(** * Game Day Master Chef ratings application (app.py)

    A shallow embedding of the Flask application: the [ratings] table with its
    upsert, the device identity helper, the rating and own-rating endpoints,
    the leaderboard aggregation, the CSV export and the admin gate.

    Conventions.
    - A Python [str] is a Rocq [string]; the model is exact for ASCII text
      (one character per byte), message literals are kept as UTF-8 bytes.
    - A parsed JSON body is a [pyval]; a finite Python float or SQLite REAL is
      a dyadic number [mant * 2^expo] ([float64]).
    - The SQLite table is the list of its rows in rowid order, together with
      the AUTOINCREMENT counter; a handler takes the table and returns the
      reply with the table it leaves behind.
    - Reading the server clock (CURRENT_TIMESTAMP) is an argument [now]. *)

From Stdlib Require Import ZArith List String Ascii Bool Lia.
From Stdlib Require Import Sorted Permutation DecimalString.
From Corelib Require Import SpecFloat.
Import ListNotations.

Local Open Scope string_scope.
Local Open Scope Z_scope.

(* ------------------------------------------------------------------ *)
(** ** Python values and built-ins used by the handlers *)

Module Py.

(** A finite binary floating point number, value [mant * 2^expo]. *)
Record float64 := F64 { mant : Z; expo : Z }.
(** * Pulse detection and mean spacing of [make_graph.py]

    A shallow embedding of the statements of [code/v2-final/make_graph.py]
    that carry logic: the detection of control pulses in the [turbulence]
    column (lines 57-69), the pairs the shading loop of line 77 iterates
    over, the positional reads of lines 109-111 and the division of line
    113.

    The file as shipped.  Line 79, the header of the inner loop, is not
    indented under the loop of line 77, so Python rejects the file with
    [IndentationError] before any statement runs.  What is modelled is the
    statements, each as Python and pandas evaluate it; no run of the whole
    file is modelled.

    Numbers.  The columns of the table are float64 values read from a CSV
    file.  Detection only compares them ([>]) and copies them, and on finite
    floats the comparison is the comparison of the rationals they denote,
    so a cell is modelled as a rational [Q]; NaN and infinite cells are
    outside the model.  Where a statement speaks of an inactive sample it
    says "not above the threshold" ([~ threshold < v]), which is how the
    comparison of line 57 treats every cell it does not flag.  The
    quotient of the last line is the exact quotient, of which the float64
    result is the rounding; no statement below relies on its exactness
    beyond the value 10.0/2.

    Literals.  The threshold [10] of line 57 and the duration [10.0] of
    line 113 are parameters of the functions below ([threshold],
    [total_duration]). *)

From Stdlib Require Import List Bool ZArith QArith Lia Lqa Sorted.
Import ListNotations.

Open Scope Q_scope.

(** ** The table *)

(** One line of [w7x_simulation.csv]; the script reads these four columns. *)
Record Row : Type := mkRow {
  time : Q;
  center_impurity : Q;
  edge_impurity : Q;
  turbulence : Q
}.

__DIRECTIONS FOR THIS TASK__:
Whenever a line above includes "columns", copy it in full.

__EXPECTED ANSWER__:
    Numbers.  The columns of the table are float64 values read from a CSV
(** One line of [w7x_simulation.csv]; the script reads these four columns. *)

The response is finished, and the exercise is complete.